IsUnstable
plain-language theorem explainer
A propositional configuration is unstable precisely when the defect of its ratio exceeds zero. Researchers deriving logic from cost minimization in Recognition Science would cite this to separate stable minima from positive-cost states. The declaration is a direct one-line abbreviation of the inequality between prop_cost and zero.
Claim. A configuration $c$ consisting of a proposition paired with a positive real ratio $r$ is unstable when the defect of $r$ is strictly positive.
background
The module shows that logical consistency is the minimum-cost configuration in a recognition setting. A PropConfig pairs any proposition with a positive real ratio that encodes its balance: ratio exactly 1 for stable truth, ratio near 0 for absence, and ratio diverging to infinity for instability. The cost of such a configuration is defined as the defect of its ratio, inheriting the non-negative J-cost structure from upstream recognition events.

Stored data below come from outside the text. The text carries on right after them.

(** C14: the errors of a read.  When reading a request fails, and nothing its handler calls
    throws, the end of the connection closes it in its turn; an abort, a truncated TLS stream
    and a timeout close it at once; none of them is answered.  An error of the message is
    answered 413, 431 or 400, and the connection is closed after the answer. *)
Theorem session_read_errors P w event e incoming s :
  reachable P s -> se_enabled s event -> event = se_header e incoming \/ event = se_body e incoming ->
  failed e = true -> calm w -> fl_finished (se_flags s) = false ->
  let s' := step w event s in
  match read_error_status e with
  | None =>
      se_log s' = se_log s /\
      (fl_finished (se_flags s') = true \/
       error_is e end_of_stream = true /\ fl_tls (se_flags s) = true /\ fl_phase (se_flags s') = closing /\
         se_pending s' = [so_shutdown])
  | Some status => answered_last status s s'
  end.
Proof.
  intros H Hen Hev He Hw Hf s'. assert (Hset : settled dump True s) by (by eapply reachable_settled; [|exact H]).
  destruct Hset as [Hl|[? _]]; [|congruence].
  destruct (read_arrives dump True event e incoming s Hl Hen Hev) as [Hr _].
  set (Q := fun (_ : unit) s' => match read_error_status e with
    | None => se_log s' = se_log s /\ (fl_finished (se_flags s') = true \/
         error_is e end_of_stream = true /\ fl_tls (se_flags s) = true /\ fl_phase (se_flags s') = closing /\
         se_pending s' = [so_shutdown])
    | Some status => answered_last status s s' end).
  assert (Herr : forall E s1, received s1 incoming -> se_log s1 = se_log s -> fl_tls (se_flags s1) = fl_tls (se_flags s) ->
    wp (handle_read_error dump w e) Q E s1).
  { intros E s1 (([Hf1 Hs1] & Hi1 & Hp1) & [Ht1 Ho1] & Hb1 & Hph1 & _) El Et.
    assert (Hclose : read_error_status e = None -> wp close_socket Q E s1).
    { intros En. unfold Q. rewrite En. apply wp_close_same; [done|]. intros s2 Hfin Elog. split; [congruence|by left]. }
    assert (Hanswer : forall st code message, read_error_status e = Some st ->
      wp (write_protocol_error dump w st code message) Q E s1).
    { intros st code message En. unfold Q. rewrite En. apply wp_error_answer; [done..|].
      intros s2 (H1 & H2). split; [by rewrite H1, El|done]. }
    destruct Hw as (Hlog & _ & Hbegin). unfold handle_read_error, body_too_large. rewrite Hlog.
    unfold read_error_status in Hclose, Hanswer.
    destruct (error_is e end_of_stream) eqn:E0; cbn [orb] in *.
    { assert (EQ : read_error_status e = None) by (unfold read_error_status; by rewrite E0).
      unfold graceful_close. do 2 wp_step. rewrite Hf1, Hph1, bool_decide_eq_false_2 by done. cbn [orb]. do 2 wp_step. wp_step; [by apply Hclose|].
      reflect_bools. do 3 wp_step. unfold start_op. rewrite Hbegin. wp_step. wp_step; [|done]. wp_step.
      unfold Q. rewrite EQ. split; [done|]. right. split; [done|]. split; [congruence|]. split; [done|]. cbn. by rewrite Hp1. }
    destruct (error_is e operation_aborted || error_is e stream_truncated); cbn [orb] in *; [by apply Hclose|].
    destruct (error_is e beast_timeout); [by wp_step; wp_step; [apply Hclose|]|].
    destruct (error_is e body_limit); [by apply Hanswer|].
    destruct (error_is e header_limit); [by apply Hanswer|].
    wp_step. wp_step; [by apply Hanswer|done]. }
  assert (Hsame : se_log (se_arrive event s) = se_log s /\ se_flags (se_arrive event s) = se_flags s).
  { destruct Hev as [-> | ->]; unfold se_arrive; cbn; by destruct (ms_parser _). }
  destruct Hsame as [Elog Eflags].
  apply (run_wp _ (Q tt)). destruct Hev as [-> | ->]; cbn [se_handler]; unfold handle; wp_step.
  - unfold on_request_header. wp_step. apply wp_modify. set (s1 := match ms_parser _ with Some _ => _ | None => _ end).
    assert (H1 : frame (se_arrive (se_header e incoming) s) s1) by (unfold s1; by destruct (ms_parser _)).
    pose proof (received_proper _ _ _ H1 Hr) as Hr1. apply wp_alive; [apply Hr1|]. rewrite He.
    apply Herr; [done|by rewrite (frame_log _ _ H1), Elog|by rewrite (frame_flags _ _ H1), Eflags].
  - unfold on_request_body. apply wp_alive; [apply Hr|]. rewrite He. apply Herr; [done..|by rewrite Eflags].
Qed.

(** ** Authentication *)

(** No exchange is in progress, and nothing has been taken for one. *)
Definition untouched (w : GateShared) (s : Session) : Prop :=
  idle s /\ sh_pool (se_shared s) = sh_pool w /\ sh_proxies (se_shared s) = sh_proxies w /\
  sh_admission (se_shared s) = sh_admission w.

Lemma untouched_close w0 : keeps (untouched w0) close_socket.
Proof.
  intros s H. unfold close_socket. do 2 wp_step. wp_step; [by wp_step|]. unfold cancel_exchange, reset_exchange, reset_proxy_permit.
  pose proof H as ([Hs Hp] & _). do 4 wp_step. rewrite Hs, Hs. do 2 wp_step. rewrite Hp. unfold se_finish. do 2 wp_step.
  wp_step; by wp_step.
Qed.

Lemma untouched_write w0 w response : keeps (untouched w0) (write_limited w response).
Proof.
  unfold write_limited, write_response, start_op, finish_observation, store_response_permit, release_permit. repeat keep_step.
  intros s H. unfold wp. by destruct (Metrics.finish _ _ _ _) as [[first o] m].
Qed.

(** C16: a request that does not authenticate takes nothing.  When the selected route asks for a key
    and the request does not present one of its keys, no exchange is started and no connection, slot or
    token is taken for it; unless an exception closes the session it is answered 401. *)
Theorem session_authenticates w s incoming selected auth :
  ms_parser (se_messages s) = Some incoming ->
  select_http_route config (in_request incoming) = Some selected -> sr_auth selected = Some auth ->
  authenticate_api_key evp_digest auth (in_request incoming) <> Ok true -> idle s ->
  let s' := run (handle (process_request dump evp_digest double_chars config w)) s in
  untouched (se_shared s) s' /\
  (calm w -> authenticate_api_key evp_digest auth (in_request incoming) = Ok false ->
   alive s -> obs_completed_ (ms_observation (se_messages s)) = false ->
   se_log s' = se_log s ++ [entry_reply 401]).
Proof.
  intros Hp Hsel Hauth Hno Hi s'. split.
  - apply run_wp. unfold handle. wp_step.
    eapply (wp_mono _ (fun _ => untouched (se_shared s)) _ (untouched (se_shared s)));
      [|done|intros s1 H1; by apply untouched_close].
    unfold process_request. do 2 wp_step. rewrite Hp. do 4 wp_step. rewrite Hsel, Hauth. wp_step. wp_step; [|done].
    wp_step; [congruence|]. wp_step. wp_step; [|done]. by apply untouched_write.
  - intros (Hl & Hb & Ho) Hfalse [Hf Hst] Hobs. apply (run_wp _ (fun s' => se_log s' = se_log s ++ [entry_reply 401])).
    unfold handle. wp_step. unfold process_request. do 2 wp_step. rewrite Hp. do 4 wp_step. rewrite Hsel, Hauth, Hfalse, Hb.
    wp_step. wp_step; [|done]. match goal with E : Ok _ = Ok _ |- _ => injection E as <- end. cbn [negb]. wp_step. wp_step; [|done].
    unfold write_limited, write_response. do 4 wp_step. cbn [se_flags upd_flags count_request set_observation upd_messages fl_finished fl_stopping].
    rewrite Hf, Hst. cbn [orb]. wp_step. apply wp_finish_observation; [cbn; by rewrite begin_completed|]. intros o m _. cbn [negb].
    unfold store_response_permit, release_permit, start_op. do 8 wp_step. rewrite Ho. repeat wp_step; [|done].
    destruct (last_request _), (fl_draining _); reflexivity.
Qed.

End Properties.

(** ** Concrete sessions *)

Definition sample_gateway : AppConfig :=
  mkAppConfig (L "gate") (L "test") info (L "127.0.0.1") 8080 256 32 67108864 5000 false false
    (Some (mkUpstream (L "a") 80 3000 http)) [] None None.

(** No slot is free. *)
Definition sample_shared : GateShared :=
  mkGate (Some make_UpstreamPool) sample_budget 0 [mkProxies 1 1] (mkAdmission (mkRouteRateLimits []) (Some 0%nat) []) None.

Definition sample_view : ServerView := mkView (make_AcceptCapacityState 256) (make_UpstreamHealthState []).
Definition sample_se_world : SeWorld :=
  mkSeWorld (fun _ => Ok tt) (Ok tt) (Ok tt) (Ok tt) 5 7 Exchange.sample_world sample_view.

Definition sample_incoming : Incoming := mkIncoming Exchange.sample_request None true.

Notation sample_step := (se_step sample_dump (fun _ => None) (fun _ => None) sample_gateway).
Notation sample_reaches := (se_reachable sample_dump (fun _ => None) (fun _ => None) sample_gateway).

Definition sample_fresh : Session := run (se_start sample_se_world) (make_session sample_gateway sample_shared).
Definition sample_answered : Session := sample_step sample_se_world (se_header no_error sample_incoming) sample_fresh.

Lemma sample_fresh_reachable (P : SeWorld -> Prop) : P sample_se_world -> sample_reaches P sample_fresh.
Proof. intros H. by apply se_made. Qed.

Lemma sample_answered_reachable (P : SeWorld -> Prop) : P sample_se_world -> sample_reaches P sample_answered.
Proof.
  intros H. apply se_next; [done|by apply sample_fresh_reachable|]. split; [by left|]. split; [by intros n [= <-]|by right].
Qed.

Lemma session_answers_in_turn_witness :
  turn (se_log sample_answered) = Some false /\ is_Some (turn (se_log sample_answered)) /\
  fl_closes (se_flags sample_answered) = 0%nat.
Proof.
  split; [by vm_compute|].
  destruct (session_answers_in_turn (BL := list_beast_laws) sample_dump (fun _ => None) (fun _ => None) sample_gateway
              (fun _ => True) sample_answered) as (H1 & _ & H2 & _); [by apply sample_answered_reachable|].
  split; [done|]. rewrite H2. by vm_compute.
Defined.

Lemma session_request_limit_witness : reads_of (se_log sample_answered) = 1 /\ reads_of (se_log sample_answered) <= 100.
Proof.
  split; [by vm_compute|].
  apply (session_request_limit (BL := list_beast_laws) sample_dump (fun _ => None) (fun _ => None) sample_gateway
           (fun _ => True)); [by apply sample_answered_reachable|].
  assert (E : se_log sample_answered = [entry_read; entry_reply 503]) by (by vm_compute).
  rewrite E, !not_elem_of_cons. split_and!; [done|done|apply not_elem_of_nil].
Defined.

Lemma session_progress_witness : exists op, se_pending sample_answered = [op] /\ forall body final, op <> so_stream body final.
Proof.
  assert (E : px_slot (se_proxy sample_answered) = None) by reflexivity.
  pose proof (session_progress (BL := list_beast_laws) sample_dump (fun _ => None) (fun _ => None) sample_gateway
                (fun w => w = sample_se_world) sample_answered) as H.
  rewrite E in H. apply H; [by intros w close e ->|by apply sample_answered_reachable|by vm_compute].
Defined.

Lemma session_drain_witness :
  let s' := run se_begin_drain sample_fresh in
  fl_phase (se_flags sample_fresh) = reading /\ fl_finished (se_flags s') = true.
Proof.
  split; [by vm_compute|].
  apply (session_drain (BL := list_beast_laws) sample_dump (fun _ => None) (fun _ => None) sample_gateway
           (fun _ => True) sample_fresh); [by apply sample_fresh_reachable|by vm_compute..].
Defined.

Upstream results supply the active edge count A and the cost maps from multiplicative recognizers and observer forcing, both of which evaluate to non-negative reals on positive ratios.
proof idea
This is a direct one-line definition that equates instability to the predicate prop_cost c > 0.
why it matters
The definition supplies the positive-cost side of the stability dichotomy used to show that contradictions cannot both stabilize. It therefore supports the module's core claim that consistency is the global minimum of J-cost and that logic emerges as the structure of cheap configurations. It sits immediately before the contradiction-cost lemmas in the same file and aligns with the Recognition Science thesis that cost minimization precedes logical structure.